■ AVAILABLE DATA
(** The hash [h] is in slot [s] of the log. *)
Definition fixed p (s : Z) (h : slice) : Prop :=
  ∃ i, p_log p !! s = Some i ∧ is_Some (i_commandHash i) ∧ h ≈ i_commandHash i.
(** A vote of replica [j] for [h] in slot [s]. *)
Definition vote (s : Z) (h : slice) (j : Z) : Prop := j = id ∨ ∃ h', heard j s h' ∧ h ≈ h'.
Definition certified (s : Z) (h : slice) : Prop :=
  ∃ A : gset Z, (f < Z.of_nat (size A))%Z ∧ ∀ j, j ∈ A → vote s h j.
(** The command [c] is one with hash [h], or equal to one. *)
Definition has_hash (c : Command) (h : slice) : Prop :=
  ∃ c', h ≈ (Command_Hash c').1 ∧ (c' = c ∨ Command_Equal c (Some c') = Ret true).

Record inst_ok (s : Z) i : Prop := {
  io_hash : i_prepared i = true → is_Some (i_commandHash i);
  io_cmd c : i_prepared i = true → i_command i = Some c → has_hash c (i_commandHash i);
  io_votes q : i_quorum i = Some q → Quorum.votes (λ j m, vote s (m_CommandHash m) j) q;
  io_commit : i_commit i = true → i_prepared i = true ∧ certified s (i_commandHash i);
}.
(** What changes of an instance leave. *)
Record inst_le i i' : Prop := {
  le_hash x : i_commandHash i = Some x → i_commandHash i' = Some x;
  le_commit : i_commit i = true → i_commit i' = true;
}.

(** The message with bytes [b] votes only for hashes of the log. *)
Definition backed p (b : bytes) : Prop :=
  ∀ m, Unmarshal b = Some (HybsterMessage_Normal m) → fixed p (m_Order m) (m_CommandHash m).
Definition jobs p : list job := Worker.pending (p_signDispatcher p) ++ (p_callbackC p).*1.
(** The [k]-th command has the hash of the committed instance in slot [k+1]. *)
Definition executed_ok p (k : nat) (c : Command) : Prop :=
  ∃ i x, p_log p !! u64 (1 + Z.of_nat k) = Some i ∧ i_commit i = true ∧ i_commandHash i = Some x ∧
    has_hash c (Some x).

Record hyb_inv (h : list ExecPacket) p : Prop := {
  hv_id : p_id p = id;
  hv_f : p_f p = f;
  hv_view : p_curView p = view ∧ p_stableView p = view;
  hv_log s i : p_log p !! s = Some i → inst_ok s i;
  hv_jobs j : j ∈ jobs p → backed p (j_mBytes j);
  hv_msgs m : m ∈ p_msgs p → backed p (msg_Content m);
  hv_floor s x : floor !! s = Some x → ∃ i, p_log p !! s = Some i ∧ i_commandHash i = Some x;
  hv_execute : p_execute p = u64 (1 + Z.of_nat (length (h ++ p_executedCmds p)));
  hv_done k pkt : (h ++ p_executedCmds p) !! k = Some pkt → executed_ok p k (x_Cmd pkt);
}.

(** ** Changing the state *)

(** What the invariant looks at. *)
Definition core p :=
  (p_id p, p_f p, p_curView p, p_stableView p, p_log p, (p_signDispatcher p, p_callbackC p), p_msgs p,
   (p_execute p, p_executedCmds p)).
Lemma hyb_core_inv h p p' : core p' = core p → hyb_inv h p → hyb_inv h p'.
Proof.
  unfold core. intros [= E1 E2 E3 E4 E5 E6 E7 E8 E9 E10] [].
  split; unfold jobs, backed, fixed, executed_ok in *; rewrite ?E1, ?E2, ?E3, ?E4, ?E5, ?E6, ?E7, ?E8, ?E9, ?E10; auto.
Qed.
Lemma hyb_keeps_inv h {A} (m : M (hybster U) A) : (∀ p, keeps core m p) → preserves (hyb_inv h) m.
Proof. apply preserves_keeps. intros p p'. apply hyb_core_inv. Qed.

Definition lput (s : Z) i p : hybster U := p <| p_log ::= <[s := i]> |>.
Lemma lput_inv h s i p :
  inst_ok s i → (∀ old, p_log p !! s = Some old → inst_le old i) → hyb_inv h p → hyb_inv h (lput s i p).
Proof.
  intros Hok Hle [].
  assert (∀ s' old, p_log p !! s' = Some old → ∃ i', p_log (lput s i p) !! s' = Some i' ∧ inst_le old i') as Hg.
  { intros s' old Ho. cbn. rewrite lookup_insert. case_decide as E; [subst; eauto|]. exists old. by repeat split. }
  assert (∀ s' h, fixed p s' h → fixed (lput s i p) s' h) as Hfx.
  { intros s' h' (old & Ho & [x Hx] & He). destruct (Hg _ _ Ho) as (i' & Hi' & Hl). exists i'.
    rewrite (le_hash _ _ Hl x Hx). rewrite Hx in He. by split_and!. }
  assert (∀ b, backed p b → backed (lput s i p) b) as Hbk by (intros b Hb m Hm; by apply Hfx, Hb).
  split; try done.
  - intros s' i'. cbn. rewrite lookup_insert. case_decide as E; [intros [= <-]; by subst|auto].
  - intros j Hj. by apply Hbk, hv_jobs0.
  - intros m Hm. by apply Hbk, hv_msgs0.
  - intros s' x Hx. destruct (hv_floor0 s' x Hx) as (old & Ho & Hh). destruct (Hg _ _ Ho) as (i' & Hi' & Hl).
    exists i'. by rewrite (le_hash _ _ Hl x Hh).
  - intros k pkt Hk. destruct (hv_done0 k pkt Hk) as (old & x & Ho & Hc & Hx & Hh).
    destruct (Hg _ _ Ho) as (i' & Hi' & Hl). exists i', x. split_and!; [done|by apply (le_commit _ _ Hl)
      |by apply (le_hash _ _ Hl)|done].
Qed.

(** The instance of a slot satisfies [P]. *)
Definition at_slot (s : Z) (P : instance → Prop) p : Prop := ∃ i, p_log p !! s = Some i ∧ P i.
Lemma hyb_with_inst_inv h s g (P Q : instance → Prop) p :
  hyb_inv h p → at_slot s P p →
  (∀ i i', P i → inst_ok s i → g i = Ret i' → inst_ok s i' ∧ inst_le i i' ∧ Q i') →
  wp (with_inst s g) (λ _ p', hyb_inv h p' ∧ at_slot s Q p') p.
Proof.
  intros Hp (i & Hi & HP) Hg. unfold with_inst. wp_step. wp_step. rewrite Hi. wp_step. apply wp_lift. intros i' Hi'.
  destruct (Hg i i' HP (hv_log _ _ Hp _ _ Hi) Hi') as (Hok & Hle & HQ). wp_step. split.
  - apply lput_inv; [done| |done]. rewrite Hi. by intros ? [= <-].
  - exists i'. split; [apply lookup_insert_eq|done].
Qed.
(** The same, where the rest of the run is to be shown. *)
Lemma with_inst_then h s g (P Q : instance → Prop) (R : unit → hybster U → Prop) p :
  hyb_inv h p → at_slot s P p →
  (∀ i i', P i → inst_ok s i → g i = Ret i' → inst_ok s i' ∧ inst_le i i' ∧ Q i') →
  (∀ p', hyb_inv h p' → at_slot s Q p' → R tt p') →
  wp (with_inst s g) R p.
Proof.
  intros Hp Hs Hg HR. eapply wp_mono; [by apply (hyb_with_inst_inv h s g P Q)|]. intros [] p' [??]. by apply HR.
Qed.

(** ** Changes of an instance *)
Lemma hyb_log_vote_ok s k m i i' :
  vote s (m_CommandHash m) k → inst_ok s i → log_vote k m i = Ret i' →
  inst_ok s i' ∧ inst_le i i' ∧ ∃ q, i' = i <| i_quorum := q |>.
Proof.
  intros Hv [] Hl. unfold log_vote in Hl. destruct (i_quorum i) as [q|] eqn:Hq; [|done].
  outcome_inv. split_and!; [|by split|by eexists]. split; try done. intros q' [= <-].
  eapply Quorum.votes_log; [by apply io_votes0|exact Hv|done].
Qed.
Lemma hyb_updateCommandHash_inv m i i' :
  updateCommandHash m i = Ret i' →
  i' = i <| i_commandHash := i_commandHash i' |> ∧ m_CommandHash m ≈ i_commandHash i' ∧
  (∀ x, i_commandHash i = Some x → i_commandHash i' = Some x) ∧
  (is_Some (m_CommandHash m) → is_Some (i_commandHash i')).
Proof.
  unfold updateCommandHash. destruct (i_commandHash i) as [x|] eqn:Hx.
  - destruct (bytes_Equal (Some x) (m_CommandHash m)) eqn:He; simpl; [|done]. intros [= <-].
    apply bytes_Equal_spec in He. rewrite Hx. split_and!; try done. by destruct i; simpl in *; subst.
  - intros [= <-]. by split_and!.
Qed.
(** The hash gets known, or stays. *)
Lemma hyb_set_hash_ok s i i' :
  i' = i <| i_commandHash := i_commandHash i' |> → (∀ x, i_commandHash i = Some x → i_commandHash i' = Some x) →
  inst_ok s i → inst_ok s i' ∧ inst_le i i'.
Proof.
  intros E Hk [].
  assert (i_prepared i' = i_prepared i ∧ i_command i' = i_command i ∧ i_quorum i' = i_quorum i ∧ i_commit i' = i_commit i)
    as (Ep & Ec & Eq & Em) by (by rewrite E).
  assert (i_prepared i = true → i_commandHash i' = i_commandHash i) as Hsame.
  { intros [x Hx]%io_hash0. by rewrite Hx, (Hk x Hx). }
  split; split; rewrite ?Ep, ?Ec, ?Eq, ?Em; auto.
  - intros Hp. rewrite Hsame by done. auto.
  - intros c Hp. rewrite Hsame by done. auto.
  - intros Hc. destruct (io_commit0 Hc) as [Hp ?]. by rewrite Hsame.
Qed.
Lemma hyb_updateCommandHash_ok s m i i' :
  updateCommandHash m i = Ret i' → inst_ok s i → inst_ok s i' ∧ inst_le i i' ∧ m_CommandHash m ≈ i_commandHash i'.
Proof.
  intros (E & He & Hk & _)%hyb_updateCommandHash_inv Hok. destruct (hyb_set_hash_ok s i i') as [??]; [done..|]. by split_and!.
Qed.
Lemma hyb_makeInstance_ok s m : inst_ok s (makeInstance m).
Proof. split; try done. intros q [= <-]. apply Quorum.votes_new. Qed.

■ PROBLEM TO WORK ON
Using the records above, write out exactly the lines between the one holding "unfold core. intros" and the one holding "(** The instance of a slot satisfies [P]. *)", inclusive; leave everything else out.

■ RESULT OF THE TASK
  unfold core. intros [= E1 E2 E3 E4 E5 E6 E7 E8 E9 E10] [].
  split; unfold jobs, backed, fixed, executed_ok in *; rewrite ?E1, ?E2, ?E3, ?E4, ?E5, ?E6, ?E7, ?E8, ?E9, ?E10; auto.
Qed.
Lemma hyb_keeps_inv h {A} (m : M (hybster U) A) : (∀ p, keeps core m p) → preserves (hyb_inv h) m.
Proof. apply preserves_keeps. intros p p'. apply hyb_core_inv. Qed.

Definition lput (s : Z) i p : hybster U := p <| p_log ::= <[s := i]> |>.
Lemma lput_inv h s i p :
  inst_ok s i → (∀ old, p_log p !! s = Some old → inst_le old i) → hyb_inv h p → hyb_inv h (lput s i p).
Proof.
  intros Hok Hle [].
  assert (∀ s' old, p_log p !! s' = Some old → ∃ i', p_log (lput s i p) !! s' = Some i' ∧ inst_le old i') as Hg.
  { intros s' old Ho. cbn. rewrite lookup_insert. case_decide as E; [subst; eauto|]. exists old. by repeat split. }
  assert (∀ s' h, fixed p s' h → fixed (lput s i p) s' h) as Hfx.
  { intros s' h' (old & Ho & [x Hx] & He). destruct (Hg _ _ Ho) as (i' & Hi' & Hl). exists i'.
    rewrite (le_hash _ _ Hl x Hx). rewrite Hx in He. by split_and!. }
  assert (∀ b, backed p b → backed (lput s i p) b) as Hbk by (intros b Hb m Hm; by apply Hfx, Hb).
  split; try done.
  - intros s' i'. cbn. rewrite lookup_insert. case_decide as E; [intros [= <-]; by subst|auto].
  - intros j Hj. by apply Hbk, hv_jobs0.
  - intros m Hm. by apply Hbk, hv_msgs0.
  - intros s' x Hx. destruct (hv_floor0 s' x Hx) as (old & Ho & Hh). destruct (Hg _ _ Ho) as (i' & Hi' & Hl).
    exists i'. by rewrite (le_hash _ _ Hl x Hh).
  - intros k pkt Hk. destruct (hv_done0 k pkt Hk) as (old & x & Ho & Hc & Hx & Hh).
    destruct (Hg _ _ Ho) as (i' & Hi' & Hl). exists i', x. split_and!; [done|by apply (le_commit _ _ Hl)
      |by apply (le_hash _ _ Hl)|done].
Qed.

(** The instance of a slot satisfies [P]. *)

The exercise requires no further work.